V) Hormones: ADH Hypothalamus detects low blood volume (and low pressure) and makes Antidiuretic Hormone (ADH), also known as vassopressin, which is stored in the posterior pituitary gland. Pituitary releases ADH into blood supply. ADH binds to receptors on the collecting duct’s cells, causing more water pores (aquaporin) to be made in cell membranes of duct. Results in more water reabsorbed into the blood and blood volume increases. When blood volume increases -so does pressure. Higher pressure shuts down ADH production.

With ADH secreted: Water leaves filtrate and enters the blood.
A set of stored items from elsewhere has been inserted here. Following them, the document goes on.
(** ** Exceptions and the state of the world *)

Inductive Error : Type :=
| TypeError (what : string).

Inductive Result (A : Type) : Type :=
| Ok (a : A)
| Throw (e : Error).
Arguments Ok {A} a.
Arguments Throw {A} e.

(** A computation that reads and writes the world and may throw; what
    was written before a throw stays written. *)
Definition M (A : Type) : Type := World -> Result A * World.

Definition ret {A} (a : A) : M A := fun w => (Ok a, w).

Definition bind {A B} (m : M A) (f : A -> M B) : M B :=
  fun w =>
    match m w with
    | (Ok a, w') => f a w'
    | (Throw e, w') => (Throw e, w')
    end.

Definition lift {A} (r : Result A) : M A := fun w => (r, w).

Notation "x <- m ;; k" := (bind m (fun x => k))
  (at level 100, m at next level, right associativity).
Notation "m ;;; k" := (bind m (fun _ => k))
  (at level 100, right associativity).

Definition getWorld : M World := fun w => (Ok w, w).

Definition modifyWorld (f : World -> World) : M unit :=
  fun w => (Ok tt, f w).

Definition when (b : bool) (m : M unit) : M unit :=
  if b then m else ret tt.

(** [o.p] on a receiver [o] that may be missing. *)
Definition dot {A} (o : option A) (what : string) : Result A :=
  match o with
  | Some a => Ok a
  | None => Throw (TypeError what)
  end.

Definition setChassis (c : Chassis) (w : World) : World :=
  {| chassis := c; actorItems := actorItems w; worldItems := worldItems w;
     notices := notices w; dialogs := dialogs w; nextId := nextId w |}.

Definition setActorItems (a : option (list ItemData)) (w : World) : World :=
  {| chassis := chassis w; actorItems := a; worldItems := worldItems w;
     notices := notices w; dialogs := dialogs w; nextId := nextId w |}.

Definition setDialogs (d : list Dialog) (w : World) : World :=
  {| chassis := chassis w; actorItems := actorItems w;
     worldItems := worldItems w; notices := notices w; dialogs := d;
     nextId := nextId w |}.

Definition setNextId (n : nat) (w : World) : World :=
  {| chassis := chassis w; actorItems := actorItems w;
     worldItems := worldItems w; notices := notices w;
     dialogs := dialogs w; nextId := n |}.

(** [ui.notifications.info / warn / error] *)
Definition notify (n : Notice) : M unit :=
  modifyWorld (fun w =>
    {| chassis := chassis w; actorItems := actorItems w;
       worldItems := worldItems w; notices := notices w ++ [n];
       dialogs := dialogs w; nextId := nextId w |}).

(** The id the host gives the [n]-th document it creates. *)
Definition hostId (n : nat) : string :=
  "doc" ++ NilEmpty.string_of_uint (Nat.to_uint n).

(** ** TypeMaskCodec: the creation interceptor and the classifier *)

(** Truthiness of a value that is a boolean or missing. *)
Definition truthy (v : option bool) : bool :=
  match v with
  | Some true => true
  | _ => false
  end.

(** The [preCreateItem] hook.  [item] is the source of the document
    about to be created and [dataType] is [data.type] of the creation
    data; [updateSource] rewrites the type and the two module flags
    and leaves the other fields of the source alone. *)
Definition preCreateItem (item : ItemData) (dataType : string) : ItemData :=
  if negb (String.eqb dataType "modification") then item
  else
    let originalModData := item in
    {| it_id := it_id item;
       it_name := it_name item;
       it_type := "loot";
       it_img := it_img item;
       it_system := it_system item;
       it_effects := it_effects item;
       flag_isWrappedMod := Some true;
       flag_originalModData := Some originalModData;
       flag_sw5e_type := flag_sw5e_type item;
       it_rest := it_rest item |}.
Urine is more concentrated.

Without ADH: Less water is reabsorbed at collecting duct. Urine is more dilute.

VI) Hormones: Aldosterone Low blood pressure, detected at the juxtaglomerular apparatus, initiates a series of complex hormone interactions. Results in a steroid hormone: aldosterone: made in adrenal gland (cortex region) to be released.

Aldosterone action: Targets the cells of the distal convoluted tubule resulting in more Na+ reabsorption (and K+ excretion) with Na+/K+ pump. Results in blood plasma being more salty, therefore water is also reabsorbed by osmosis and blood volume goes up.

VII) Substances Affecting Urine Formation: Diuretics: A substance that increases urine flow. Eg. Alcohol which inhibits ADH synthesis therefore urine is dilute. (A hangover is dehydration brought on by too much urination combined with the need for H2O for alcohol metabolism). Diabetes: excess glucose is secreted in the urine of diabetics. The glucose also causes more H2O to be excreted so urine flow is frequent and high in hyperglycemia.